ASUS Maximus III Gene provides all the six SATA-300 ports with support for Intel Matrix Storage, which provides RAID 0, 1, 5, and 10. These ports are placed on the edge of the motherboard rotated 90°, so video cards won’t block them. A seventh SATA-300 port is available (mounted vertically), controlled by a JMicron JMB363 chip, which also controls the eSATA-300 port available on the rear panel. There are no SATA-600 ports.
There are also no parallel ATA (PATA, a.k.a. IDE) ports nor a floppy disk drive controller.
This motherboard has 14 USB 2.0 ports, nine soldered on the rear panel (one exclusive for the "ROG Connect" feature, which allows you to control overclocking settings in real time using another computer) and five available on three motherboard headers. Notice that because of this even number of ports, one of the motherboard headers supports only one USB port and not two as it usually happens. Therefore you have to pay attention when installing the USB cable coming from the front panel of your case to make sure you install it on a header that has two USB ports. ASUS Maximum III Gene doesn’t come with USB 3.0 ports.
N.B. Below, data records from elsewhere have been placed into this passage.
(* ===== verification/Ntfs.v ===== *)
(** * Ntfs: records, attributes and data of NTFS volumes (ntfs/open.go, ntfs/read.go)
    Opening a volume: boot sector, the records of the master file table with their update
    sequence arrays, the cache of records. Attributes of a record and the data of their
    runs, read whole and from an offset. Open files. *)
From S2P Require Import Prelude Bytes ReaderAt Text Utf16 NtfsRuns.

(** ** Constants *)

Definition attrSTANDARD_INFORMATION : Z := 0x10.
Definition attrFILE_NAME : Z := 0x30.
Definition attrVOLUME_INFORMATION : Z := 0x70.
Definition attrDATA : Z := 0x80.
Definition attrINDEX_ROOT : Z := 0x90.
Definition attrINDEX_ALLOCATION : Z := 0xA0.
Definition attrBITMAP : Z := 0xB0.
Definition attrREPARSE_POINT : Z := 0xC0.
Definition attrEND : Z := 0xFFFFFFFF.

Definition recMFT : Z := 0.
Definition recVolume : Z := 3.
Definition recRoot : Z := 5.
Definition recBitmap : Z := 6.

Definition mftFlagInUse : Z := 0x01.
Definition mftFlagDir : Z := 0x02.
Definition idxFlagLastEntry : Z := 0x02.
Definition faReadOnly : Z := 0x0001.
Definition faDirectory : Z := 0x0010.
Definition faArchive : Z := 0x0020.
Definition reparseSymlink : Z := 0xA000000C.
Definition reparseJunction : Z := 0xA0000003.

(** [flags&bit != 0] *)
Definition has (flags bit : Z) : bool := negb (Z.land flags bit =? 0).

(** [binary.LittleEndian.UintN(b[o:])], and the same for writing. *)
Definition u16_from (b : list Z) (o : Z) : go Z := get_le 2 b o (len b).
Definition u32_from (b : list Z) (o : Z) : go Z := get_le 4 b o (len b).
Definition u64_from (b : list Z) (o : Z) : go Z := get_le 8 b o (len b).
Definition put_u16 (b : list Z) (o v : Z) : go (list Z) := put_word b o (len b) (put_le 2 v).
Definition put_u32 (b : list Z) (o v : Z) : go (list Z) := put_word b o (len b) (put_le 4 v).
Definition put_u64 (b : list Z) (o v : Z) : go (list Z) := put_word b o (len b) (put_le 8 v).

(** ** The volume *)

(** What is known of an open volume, without the reader below it and the mutex. *)
Record ntfsVolume := mkVolume {
  base : Z; size : Z;
  clusterSize : Z; recSize : Z; idxBlockSize : Z; mftOff : Z; totalClusters : Z;
  mftCache : gmap Z (list Z); bitmap : list Z; mftBitmap : list Z; dirty : bool }.

Definition with_cache (v : ntfsVolume) c := mkVolume (base v) (size v) (clusterSize v) (recSize v) (idxBlockSize v) (mftOff v) (totalClusters v) c (bitmap v) (mftBitmap v) (dirty v).
Definition with_bitmap (v : ntfsVolume) b d := mkVolume (base v) (size v) (clusterSize v) (recSize v) (idxBlockSize v) (mftOff v) (totalClusters v) (mftCache v) b (mftBitmap v) d.
Definition with_mft_bitmap (v : ntfsVolume) b d := mkVolume (base v) (size v) (clusterSize v) (recSize v) (idxBlockSize v) (mftOff v) (totalClusters v) (mftCache v) (bitmap v) b d.

(** ** Update sequence array *)

Definition apply_sector (usaOff usaCnt : Z) '(i, buf) : go (Z * list Z + list Z) :=
  if negb (i <? usaCnt) then mret (inr buf) else
  let pos := i * 512 - 2 in
  if len buf <? pos + 2 then mret (inr buf) else
  a ← index buf (usaOff + i * 2);
  buf ← store buf pos a;
  b ← index buf (usaOff + i * 2 + 1);
  buf ← store buf (pos + 1) b;
  mret (inl (i + 1, buf)).

Definition applyUSA (buf : list Z) : go (list Z) :=
  if len buf <? 8 then mret buf else
  usaOff ← u16_from buf 4;
  usaCnt ← u16_from buf 6;
  if (usaOff =? 0) || (len buf <? usaOff + usaCnt * 2) then mret buf else
  go_for (S (Z.to_nat usaCnt)) (apply_sector usaOff usaCnt) (1, buf).

Definition stamp_sector (usaOff usaCnt sectors seq : Z) '(i, buf) : go (Z * list Z + list Z) :=
  if negb ((i <? usaCnt) && (i <=? sectors)) then mret (inr buf) else
  let pos := i * 512 - 2 in
  if len buf <? pos + 2 then mret (inr buf) else
  a ← index buf pos;
  buf ← store buf (usaOff + i * 2) a;
  b ← index buf (pos + 1);
  buf ← store buf (usaOff + i * 2 + 1) b;
  buf ← store buf pos (u8 seq);
  buf ← store buf (pos + 1) (u8 (Z.shiftr seq 8));
  mret (inl (i + 1, buf)).

Definition stampUSA (buf : list Z) (sectors : Z) : go (list Z) :=
  if len buf <? 8 then mret buf else
  usaOff ← u16_from buf 4;
  usaCnt ← u16_from buf 6;
  if (usaOff =? 0) || (len buf <? usaOff + usaCnt * 2) then mret buf else
  old ← u16_from buf usaOff;
  let seq := u16 (old + 1) in
  let seq := if seq =? 0 then 1 else seq in
  buf ← put_u16 buf usaOff seq;
  go_for (S (Z.to_nat usaCnt)) (stamp_sector usaOff usaCnt sectors seq) (1, buf).

(** ** Attributes *)

(** [for i := range u16 { u16[i] = binary.LittleEndian.Uint16(b[o+i*2:]) }] *)
Fixpoint units_from (b : list Z) (o : Z) (n : nat) : go (list Z) :=
  match n with
  | O => mret []
  | S n' => u ← u16_from b o; us ← units_from b (o + 2) n'; mret (u :: us)
  end.
(** [string(utf16.Decode(u16))] *)
Definition utf16_string (b : list Z) (o n : Z) : go gostring :=
  us ← units_from b o (Z.to_nat n); mret (string_of_runes (Decode us)).

(** One round of the search: where the attribute is, or where the next one starts. *)
Definition find_round (rec : list Z) (attrType : Z) (name : gostring) (off : Z) : go (Z + option Z) :=
  if negb (off + 8 <=? len rec) then mret (inr None) else
  t ← u32_from rec off;
  if t =? attrEND then mret (inr None) else
  attrLen ← u32_from rec (off + 4);
  if (attrLen <=? 0) || (len rec <? off + attrLen) then mret (inr None) else
  if t =? attrType then
    if bool_decide (name = []) then mret (inr (Some off)) else
    nameLen ← index rec (off + 9);
    nameOff ← u16_from rec (off + 10);
    if (0 <? nameLen) && (off + nameOff + nameLen * 2 <=? len rec) then
      s ← utf16_string rec (off + nameOff) nameLen;
      if bool_decide (s = name) then mret (inr (Some off)) else mret (inl (off + attrLen))
    else mret (inl (off + attrLen))
  else mret (inl (off + attrLen)).

Definition find_loop (rec : list Z) (attrType : Z) (name : gostring) : go (option Z) :=
  if len rec <? 0x30 then mret None else
  off ← u16_from rec 0x14;
  go_for (S (length rec)) (find_round rec attrType name) off.

Definition findAttrOffset (rec : list Z) (attrType : Z) (name : gostring) : go Z :=
  r ← find_loop rec attrType name;
  mret (default (-1) r).

Definition findAttr (rec : list Z) (attrType : Z) (name : gostring) : go (option (list Z)) :=
  r ← find_loop rec attrType name;
  match r with
  | None => mret None
  | Some off => attrLen ← u32_from rec (off + 4); a ← slice rec off (off + attrLen); mret (Some a)
  end.

(** ** Reading *)

Section volume.
(** The backend, of type [io.ReaderAt]. *)
Context (f : reader).

Definition partRead (v : ntfsVolume) (p : list Z) (off : Z) : go rres := f p (i64 (base v + off)).

(** [readRuns]: the whole of an attribute. *)
Fixpoint read_runs (v : ntfsVolume) (dataSize : Z) (runs : list run) (out : list Z) (written : Z) : go (list Z) :=
  match runs with
  | [] => mret out
  | r :: runs' =>
      if dataSize <=? written then mret out else
      let toRead := i64 (run_length r * clusterSize v) in
      let toRead := if dataSize <? i64 (written + toRead) then dataSize - written else toRead in
      if lcn r <? 0 then read_runs v dataSize runs' out (i64 (written + toRead))
      else
        let off := i64 (lcn r * clusterSize v) in
        res ← read_range (partRead v) out written (i64 (written + toRead)) off;
        match r_err res with
        | Some e => Err (Wrapf "read cluster run at LCN %d: %w" e)
        | None => read_runs v dataSize runs' (r_buf res) (i64 (written + toRead))
        end
  end.
Definition readRuns (v : ntfsVolume) (runs : list run) (dataSize : Z) : go (list Z) :=
  out ← make 0 1 dataSize;
  read_runs v dataSize runs out 0.

(** [readRunsAt]: the buffer afterwards, the count and the error. *)
Fixpoint read_runs_at (v : ntfsVolume) (want : Z) (runs : list run) (clusterOff byteOffset : Z) (p : list Z) (n : Z) : go rres :=
  match runs with
  | [] => mret (mkR p n None)
  | r :: runs' =>
      let runBytes := i64 (run_length r * clusterSize v) in
      if i64 (clusterOff + runBytes) <=? byteOffset then read_runs_at v want runs' (i64 (clusterOff + runBytes)) byteOffset p n else
      let intraOff := i64 (byteOffset - clusterOff) in
      let intraOff := if intraOff <? 0 then 0 else intraOff in
      let canRead := i64 (runBytes - intraOff) in
      let canRead := if i64 (want - n) <? canRead then i64 (want - n) else canRead in
      res ← (if lcn r <? 0 then p ← fill (fun _ => 0) p n canRead; mret (mkR p 0 None)
             else read_range (partRead v) p n (i64 (n + canRead)) (i64 (i64 (lcn r * clusterSize v) + intraOff)));
      match r_err res with
      | Some e => mret (mkR (r_buf res) n (Some e))
      | None =>
          let n := i64 (n + canRead) in
          if want <=? n then mret (mkR (r_buf res) n None)
          else read_runs_at v want runs' (i64 (clusterOff + runBytes)) (i64 (byteOffset + canRead)) (r_buf res) n
      end
  end.
Definition readRunsAt (v : ntfsVolume) (runs : list run) (byteOffset : Z) (p : list Z) : go rres :=
  read_runs_at v (len p) runs 0 byteOffset p 0.

Definition attrValue (v : ntfsVolume) (attr : list Z) : go (list Z) :=
  if len attr <? 16 then Err (Errorf "attribute too short") else
  nonResident ← index attr 8;
  if nonResident =? 0 then
    valLen ← u32_from attr 0x10;
    valOff ← u16_from attr 0x14;
    if len attr <? valOff + valLen then Err (Errorf "resident attribute value out of bounds") else
    out ← make 0 1 valLen;
    src ← slice attr valOff (len attr);
    mret (patch out 0 (take (Z.to_nat valLen) src))
  else
    if len attr <? 0x40 then Err (Errorf "non-resident attribute header truncated") else
    dataSize ← u64_from attr 0x30;
    let dataSize := i64 dataSize in
    rlOff ← u16_from attr 0x20;
    if len attr <=? rlOff then Err (Errorf "runlist offset out of bounds") else
    rl ← slice attr rlOff (len attr);
    runs ← decodeRunlist rl;
    readRuns v runs dataSize.

(** ** Records *)

Definition BAAD : list Z := lit "BAAD".
Definition FILE : list Z := lit "FILE".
Two FireWire (IEEE1394) ports are provided, one standard-sized on the rear panel and one through a header on the motherboard, controlled by a VIA VT6315N chip.
Eight-channel audio is generated by the chipset using a VIA VT2020 codec. Unfortunately this component isn’t listed on VIA’s website; the only information we could find out is that it presents a 110 dB signal-to-noise ratio on its outputs, which is a professional-grade number. The motherboard comes with an on-board optical SPDIF output and you can add a coaxial SPDIF output installing an adapter on the motherboard “SPDIF_OUT” header. You can also connect this output to your video card, so you can use an HDMI port with both video and audio signals.
ASUS Maximus III Gene has one Gigabit Ethernet port controlled by a Realtek RTL8112L chip, which is connected to the system using a PCI Express x1 lane and thus not presenting any potential performance issues. Curiously, this chip isn’t listed at Realtek’s website.
ASUS says they made a survey among users and detected most buyers preferred one high-performance Ethernet port instead of two, and this is why their newer motherboards don’t come with two Gigabit Ethernet ports.